Definition attributes_ok (fields : list (string * json)) : bool :=
  truthy (dict_get fields "title")
  && match dict_get fields "recipe" with
     | JArr (e :: es) => forallb entry_ok (e :: es)
     | _ => false
     end.

(** A computation that leaves the table alone, whatever it returns. *)
Definition reads_only {A} (m : M A) : Prop :=
  forall s, snd (m s) = s.

(** A computation whose exceptions all satisfy [P]. *)
Definition only_raises {A} (P : exn -> Prop) (m : M A) : Prop :=
  forall s e s', m s = (Raised e, s') -> P e.

(** The exceptions a view body lets escape: HTTP errors with one of the
    codes the views abort with, and Python or data-layer errors; never an
    [AuthError]. *)
Definition from_view (e : exn) : Prop :=
  match e with
  | HTTPException code =>
      code = 400 \/ code = 404 \/ code = 422 \/ code = 500
  | Unauthorized _ => False
  | _ => True
  end.

(** The permission that the decorator of a route asks for; GET /drinks has
    no decorator. *)
Definition required_permission (r : Route) : option string :=
  match r with
  | GET_drinks => None
  | GET_drinks_detail => Some "get:drinks-detail"
  | POST_drinks => Some "post:drinks"
  | PATCH_drinks _ => Some "patch:drinks"
  | DELETE_drinks _ => Some "delete:drinks"
  end.

(** The two forms of a row as values: what [short] and [long] return on a
    row whose recipe is a list of objects that have color and parts. *)
Definition short_entry_of (r : json) : json :=
  match r with
  | JObj f => JObj [("color", dict_get f "color"); ("parts", dict_get f "parts")]
  | _ => JNull
  end.

Definition short_of (d : Drink) : json :=
  JObj [("id", JNum (id d)); ("title", JStr (title d));
        ("recipe",
         JArr (match recipe d with
               | JArr entries => map short_entry_of entries
               | _ => []
               end))].

Definition long_of (d : Drink) : json :=
  JObj [("id", JNum (id d)); ("title", JStr (title d));
        ("recipe", recipe d)].

(** A row as the attribute check lets it in: a title that is not empty and
    a recipe that is a non-empty list of objects with truthy name, parts and
    color. *)
Definition row_ok (d : Drink) : bool :=
  negb (String.eqb (title d) "")
  && match recipe d with
     | JArr (e :: es) => forallb entry_ok (e :: es)
     | _ => false
     end.

Definition rows_ok (s : Store) : Prop :=
  Forall (fun d => row_ok d = true) s.

(** The row that a PATCH of [d] to title [t] and recipe [rcp] leaves in the
    table. *)
Definition rewrite_row (d : Drink) (t : string) (rcp : json) (s : Store)
    : Store :=
  map (fun x => if Z.eqb (id x) (id d) then mkDrink (id d) t rcp else x) s.

(** The codes an answer may have: an exception is answered with one of
    [codes] or, when it is no HTTP error, with 500. *)
Definition aborts_with (codes : list Z) (e : exn) : Prop :=
  match e with
  | HTTPException code => In code codes
  | Unauthorized _ => False
  | _ => True
  end.
(** The shape cell that lands on board cell [(r, c)] when the shape is
    anchored at [(x, y)], if it is a nonzero one. *)
Definition landing (shape : Matrix) (x y : Z) (r c : nat) : option Z :=
  let i := (Z.of_nat r - y)%Z in
  let j := (Z.of_nat c - x)%Z in
  if (0 <=? i)%Z && (0 <=? j)%Z
  then match get shape (Z.to_nat i) (Z.to_nat j) with
       | Some v => if (v =? EMPTY_CELL)%Z then None else Some v
       | None => None
       end
  else None.
End Grid.

(** What the write loop of [lockPiece] does, cell by cell. *)
Section LockSpec.
Variables ROWS COLS : Z.
Variable value : Z -> Z.
Variables x y : Z.

(** Board cell [(r, c)] passes the guard of the write. *)
Definition inBoard (r c : nat) : Prop :=
  (Z.of_nat r < ROWS)%Z /\ (Z.of_nat c < COLS)%Z.

(** The nonzero cell of [row], read from column [k] on, above column [c]. *)
Definition hitRow (row : list Z) (k c : nat) : option Z :=
  let j := (Z.of_nat c - x - Z.of_nat k)%Z in
  if (0 <=? j)%Z
  then match row !! Z.to_nat j with
       | Some v => if (v =? EMPTY_CELL)%Z then None else Some v
       | None => None
       end
  else None.

Definition hitShape (rows : Matrix) (k r c : nat) : option Z :=
  let i := (Z.of_nat r - y - Z.of_nat k)%Z in
  if (0 <=? i)%Z
  then match rows !! Z.to_nat i with
       | Some row => hitRow row 0 c
       | None => None
       end
  else None.
Lemma scanEntities_sound text : forall s before skip entities,
  text = rev before ++ s ->
  entitiesOf text entities ->
  entitiesOf text (scanEntities before s skip entities).
Proof.
  induction s as [|c s IH]; intros before skip entities Ht He; [exact He|].
  assert (Ht' : text = rev (c :: before) ++ s).
  { simpl. rewrite <- app_assoc. exact Ht. }
  cbn [scanEntities]. destruct skip as [|k]; [|apply IH; assumption].
  destruct (if entityLookbehind before then entityAt (c :: s) else None)
    as [candidate|] eqn:Ec; [|apply IH; assumption].
  apply IH; [exact Ht'|].
  destruct (negb (strIn candidate commonWords)
            && (2 <? List.length candidate)) eqn:Ek; [|exact He].
  apply andb_prop in Ek. destruct Ek as [_ Hlen]. apply Nat.ltb_lt in Hlen.
  destruct (entityLookbehind before); [|discriminate].
  destruct (entityAt_split _ _ Ec) as [rest Hrest].
  apply entitiesOf_add; [exact He| |lia].
  rewrite Ht, Hrest. apply includes_middle.
Qed.

Lemma scanAcronyms_sound text : forall s pre prevWord entities,
  text = pre ++ s ->
  entitiesOf text entities ->
  entitiesOf text (scanAcronyms s prevWord entities).
Proof.
  induction s as [|c s IH]; intros pre prevWord entities Ht He; [exact He|].
  assert (Ht' : text = (pre ++ [c]) ++ s).
  { rewrite <- app_assoc. exact Ht. }
  cbn [scanAcronyms]. destruct (isWord c) eqn:Ew.
  2:{ exact (IH _ _ _ Ht' He). }
  destruct prevWord; [exact (IH _ _ _ Ht' He)|].
  pose proof (span_split isWord (c :: s)) as Hs.
  destruct (span isWord (c :: s)) as [tok rest]. simpl in Hs.
  apply (IH _ _ _ Ht').
  destruct (forallb isUpper tok && (2 <=? List.length tok)
            && (List.length tok <=? 6) && negb (strIn tok acronymStop))
    eqn:Ek; [|exact He].
  apply andb_prop in Ek. destruct Ek as [Ek _].
  apply andb_prop in Ek. destruct Ek as [Ek _].
  apply andb_prop in Ek. destruct Ek as [_ Hlen]. apply Nat.leb_le in Hlen.
  apply entitiesOf_add; [exact He| |exact Hlen].
  rewrite Ht, Hs. apply includes_middle.
Qed.

(** [X9]. For every report, the entities [extractEntities] returns are
    distinct, each has at least two characters, and each occurs verbatim
    in the text of the report: the grounding check never asks the sources
    for a name the report does not hold. *)
Theorem entities_come_from_report :
  forall report,
    NoDup (extractEntities report)
    /\ forall e, In e (extractEntities report) ->
         includes (serializeReport report) e = true
         /\ 2 <= List.length e.
Proof.
  intros report. unfold extractEntities.
  apply (scanAcronyms_sound (serializeReport report) (serializeReport report)
           [] false); [reflexivity|].
  apply (scanEntities_sound (serializeReport report) (serializeReport report)
           [] 0); [reflexivity|].
  split; [constructor|intros e []].
Qed.

(** ** Replies that are no report *)

Lemma startsWith_longer s c p :
  startsWith s [c] = false -> startsWith s (c :: p) = false.
Proof.
  destruct s as [|x s]; [reflexivity|]. simpl.
  destruct (x =? c)%N; [|reflexivity]. simpl.
  destruct s; discriminate.
Qed.

Lemma parseLine_plain line :
  startsWith (trim line) (lit "#") = false ->
  parseLine {| ps_sections := []; ps_currentSection := [];
               ps_headline := [] |} line
  = {| ps_sections := []; ps_currentSection := []; ps_headline := [] |}.
Proof.
  intros H. unfold parseLine.
  change (lit "# ") with (35%N :: lit " ").
  change (lit "## ") with (35%N :: lit "# ").
  change (lit "#") with [35%N] in H.
  rewrite !(startsWith_longer _ _ _ H). cbn [andb negb].
  cbn [ps_sections ps_currentSection ps_headline isEmptyStr].
  rewrite andb_false_r.
  destruct (numbered (trim line)); reflexivity.
Qed.

(** [X10]. A reply in which no line begins with a hash sign, once its
    surrounding white space is removed, parses to the report with nothing
    in it: no headline, no bullets (bullets before any section heading are
    dropped) and no sources; the validator rejects it whatever the
    sources. *)
Theorem reply_without_heading_is_rejected :
  forall markdown sourceTexts,
    (forall line, In line (splitChar 10 markdown []) ->
       startsWith (trim line) (lit "#") = false) ->
    parseReportMarkdown markdown = emptyReport
    /\ valid (validateReport (parseReportMarkdown markdown) sourceTexts)
       = false.
Proof.
  intros markdown sourceTexts Hlines.
  assert (Hparse : parseReportMarkdown markdown = emptyReport).
  { unfold parseReportMarkdown.
    assert (Hfold :
      fold_left parseLine (splitChar 10 markdown [])
        {| ps_sections := []; ps_currentSection := []; ps_headline := [] |}
      = {| ps_sections := []; ps_currentSection := []; ps_headline := [] |}).
    { induction (splitChar 10 markdown []) as [|line lines IH];
        [reflexivity|].
      cbn [fold_left]. rewrite parseLine_plain.
      - apply IH. intros l Hl. apply Hlines. right. exact Hl.
      - apply Hlines. left. reflexivity. }
    rewrite Hfold. reflexivity. }
  split; [exact Hparse|]. rewrite Hparse.
  apply (section_error_invalid emptyReport sourceTexts HeadlineMissingOrShort).
  left. reflexivity.
Qed.

Lemma reply_without_heading_is_rejected_witness :
  (forall line, In line (splitChar 10 badMarkdown []) ->
     startsWith (trim line) (lit "#") = false)
  /\ parseReportMarkdown badMarkdown = emptyReport
  /\ valid (validateReport (parseReportMarkdown badMarkdown) sampleTexts)
     = false.
Proof.
  assert (H : forall line, In line (splitChar 10 badMarkdown []) ->
                startsWith (trim line) (lit "#") = false).
  { intros line Hin. vm_compute in Hin. destruct Hin as [Hin|[]].
    subst line. vm_compute. reflexivity. }
  split; [exact H|].
  exact (reply_without_heading_is_rejected badMarkdown sampleTexts H).
Defined.

(* ===================================================================== *)
(** * The fallback report read back by the parser                         *)
(* ===================================================================== *)

(** ** Trimming *)

Lemma dropWhile_app_keep (p : N -> bool) x y :
  dropWhile p x <> [] -> dropWhile p (x ++ y) = dropWhile p x ++ y.
Proof.
  induction x as [|c x IH]; intros H; simpl in *; [congruence|].
  destruct (p c); [apply IH; exact H|reflexivity].
Qed.

Lemma dropWhile_app_all (p : N -> bool) x y :
  dropWhile p x = [] -> dropWhile p (x ++ y) = dropWhile p y.
Proof.
  induction x as [|c x IH]; intros H; simpl in *; [reflexivity|].
  destruct (p c); [apply IH; exact H|discriminate].
Qed.

Lemma dropWhile_head (p : N -> bool) s c t :
  dropWhile p s = c :: t -> p c = false.
Proof.
  induction s as [|x s IH]; simpl; [discriminate|].
  destruct (p x) eqn:E; [exact IH|]. intros H. inversion H; subst. exact E.
Qed.

Lemma dropWhile_first (p : N -> bool) c t :
  p c = false -> dropWhile p (c :: t) = c :: t.
Proof. intros H. simpl. rewrite H. reflexivity. Qed.

Lemma span_snd (p : N -> bool) s : snd (span p s) = dropWhile p s.
Proof.
  induction s as [|x s IH]; [reflexivity|]. simpl.
  destruct (p x); [|reflexivity].
  destruct (span p s) as [a b]. exact IH.
Qed.

Lemma trim_unfold s : trim s = trimEnd (dropWhile isSpace s).
Proof. reflexivity. Qed.

Lemma trimEnd_app a b : trimEnd b <> [] -> trimEnd (a ++ b) = a ++ trimEnd b.
Proof.
  unfold trimEnd. intros H. rewrite rev_app_distr.
  rewrite dropWhile_app_keep.
  - rewrite rev_app_distr, rev_involutive. reflexivity.
  - intros E. rewrite E in H. apply H. reflexivity.
Qed.

Lemma trimEnd_blank a b : trimEnd b = [] -> trimEnd (a ++ b) = trimEnd a.
Proof.
  unfold trimEnd. intros H. rewrite rev_app_distr.
  rewrite dropWhile_app_all; [reflexivity|].
  apply (f_equal (@rev N)) in H. rewrite rev_involutive in H. exact H.
Qed.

******************************

- [INSTRUCTIONS FOR THE TASK] Scan the entries above for the word "sampleTexts". Report the lines that hold it.

- [SOLUTION FOR THIS PROBLEM]
  /\ valid (validateReport (parseReportMarkdown badMarkdown) sampleTexts)
  exact (reply_without_heading_is_rejected badMarkdown sampleTexts H).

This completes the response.